# PCT for TRT



## Mountain Warrior

when I was in my early 30s I did a cycle of Decca Durabolin alone for about 4 months or more. I didn't stack it with Test like I was supposed too. Some one sold me some shit and I just used it with out putting much thought in to it.. Just came off the cycle cold turkey. Never knew any better..  I never seemed to come right after that. Always struggled for stamina and never made any further gains no matter how hard I trained. 
When I turned 50 I discovered TRT and started on it with very good results. Stamina climed and I started putting on size for the first time in years.. Now 2 years in Im thinking of coming off TRT. 
I'm thinking if I use proper PCT if I would have any chance of getting my Test levels back some where decent? 
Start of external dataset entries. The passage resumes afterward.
(** Who cancels is a goroutine other than [main]. *)
Lemma cancel_by_child w s ev :
  In ev (trace (run w s)) -> is_cancel ev = true ->
  exists tid th, tid_of ev = Some tid /\ tid <> 0%nat /\
                 threads (run w s) !! tid = Some th.
Proof.
  intros Hin Hc. destruct (cancel_is_op ev Hc) as (tid & Htid & _).
  exists tid.
  assert (Hin' : In ev (events_of tid (trace (run w s)))) by by apply events_of_In.
  assert (Hne : tid <> 0%nat).
  { intros ->. destruct (main_facts w s) as (th & _ & Hstatic).
    destruct Hstatic as (_ & _ & (Hnone & _) & _).
    rewrite forallb_forall in Hnone. specialize (Hnone ev Hin').
    by rewrite Hc in Hnone. }
  destruct (threads (run w s) !! tid) as [th|] eqn:Hth; [by eauto|].
  rewrite (no_thread_no_events w s tid Hth) in Hin'. destruct Hin'.
Qed.
(** * The debugging transaction tracer (lib/transaction/tracer/debug.js)

    A shallow embedding of the entity hierarchy (Transaction, Segment,
    Call), of the Describer that records what happens, and of the Tracer
    with its three proxies, followed by the properties of the tracer.

    JavaScript objects that are mutated after construction (transactions and
    segments, whose child counters grow) live in a store and are named by
    their index; calls are never mutated and are plain values.  Effectful
    code is written in a state-and-exception monad over the store: a throw
    keeps every mutation made before it, as in JavaScript. *)

From Stdlib Require Import ZArith DecimalString.
From Stdlib Require DecimalZ DecimalPos.
From stdpp Require Import base list strings.
(** ** The scan loop *)

(** What the scan loop of [parse_track] keeps: the outer cursor [rr], the
    bytes [d] of the chunk, the declared length [ld], and a local position
    between [p] and the end of the chunk. *)
Definition scan_inv (d : list byte) (rr : Reader) (ld p : Z) (s : TEnv) : Prop :=
  te_r s = rr /\ data (te_local s) = d /\
  len (te_local s) = Z.of_nat (length d) /\
  0 <= p <= pos (te_local s) /\ pos (te_local s) <= len (te_local s) /\
  length_declared (te_tr s) = ld.

(** ** Track chunks *)

(** Where [parse_track] leaves the outer cursor of a chunk that starts at
    [start] and declares [ld] bytes: the declared end, or the end of the
    buffer when the declared end lies beyond it (line 150). *)
Definition chunk_end (rr : Reader) (ld : Z) : Z :=
  if pos rr + ld >? len rr then len rr else pos rr + ld.

(** What the body of [parse_track] ends in: a normal end with
    [length_parsed] the position of the local cursor and, if no
    End-of-Track was seen, at least one error; or an exception raised before
    anything was recorded.  It never runs out of fuel. *)
Definition parse_track_body_post (tindex : Z) (o : outcome unit) (s : TEnv) : Prop :=
  match o with
  | Return _ =>
      length_parsed (te_tr s) = pos (te_local s) /\
      (has_end_of_track (te_tr s) = false -> tr_errors (te_tr s) <> [])
  | Raise e =>
      te_tr s = TrackReport0 tindex /\ te_local s = new_Reader []
  | OutOfFuel => False
  end.

(** The number four bytes stand for, most significant byte first. *)
Definition be32 (b0 b1 b2 b3 : byte) : Z :=
  ((byte_val b0 * 256 + byte_val b1) * 256 + byte_val b2) * 256 + byte_val b3.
I was at 16 - 13 nmol/L  (variation - long story don't ask lol) when I started on TRT.. The doctor said he thought my own testosterone  wasn't doing what it was supposed to..  .. Im guessing the only way to find out is to try to come off and see what happens.. 
Any thoughts guys?


----------



## j2048b

cashout knows his stuff, and he came off trt after being on a few years, i have been also contemplated this as well...


----------



## j2048b

sorry man, just noticed u had already found cashouts exit strategy! my bad, im not sure how to break down his drug dosage and breakdown... it was a bit odd for me too... id like to know if anyone else can do this as well?


----------



## Mountain Warrior

Apparently he's away so hopefully when he gets back he'll break it down so that we can all understand it.. cheers j2048b


----------



## RedLang

For the highest rate of success the best thing you can do at this point is understand what each of these medications will do and also an understanding of how the hypothalamic-pituatary gonadal axis functions for testosterone production.

Arimidex, Letrozole, Human Chorionic Gonadotropin, Clomiphene Citrate (Clomid), Tamoxifen Citrate (Nolvadex)

If you are planning to complete a restart, knowledge and planning will be your allies.


----------



## transcend2007

MA I was just curious....what is reason for coming off trt?


----------



## Red Dog

At 50 years of age I wouldn't expect your natural testosterone production to have improved over time especially considering you've introduced exogenous testosterone into your body for the last two years.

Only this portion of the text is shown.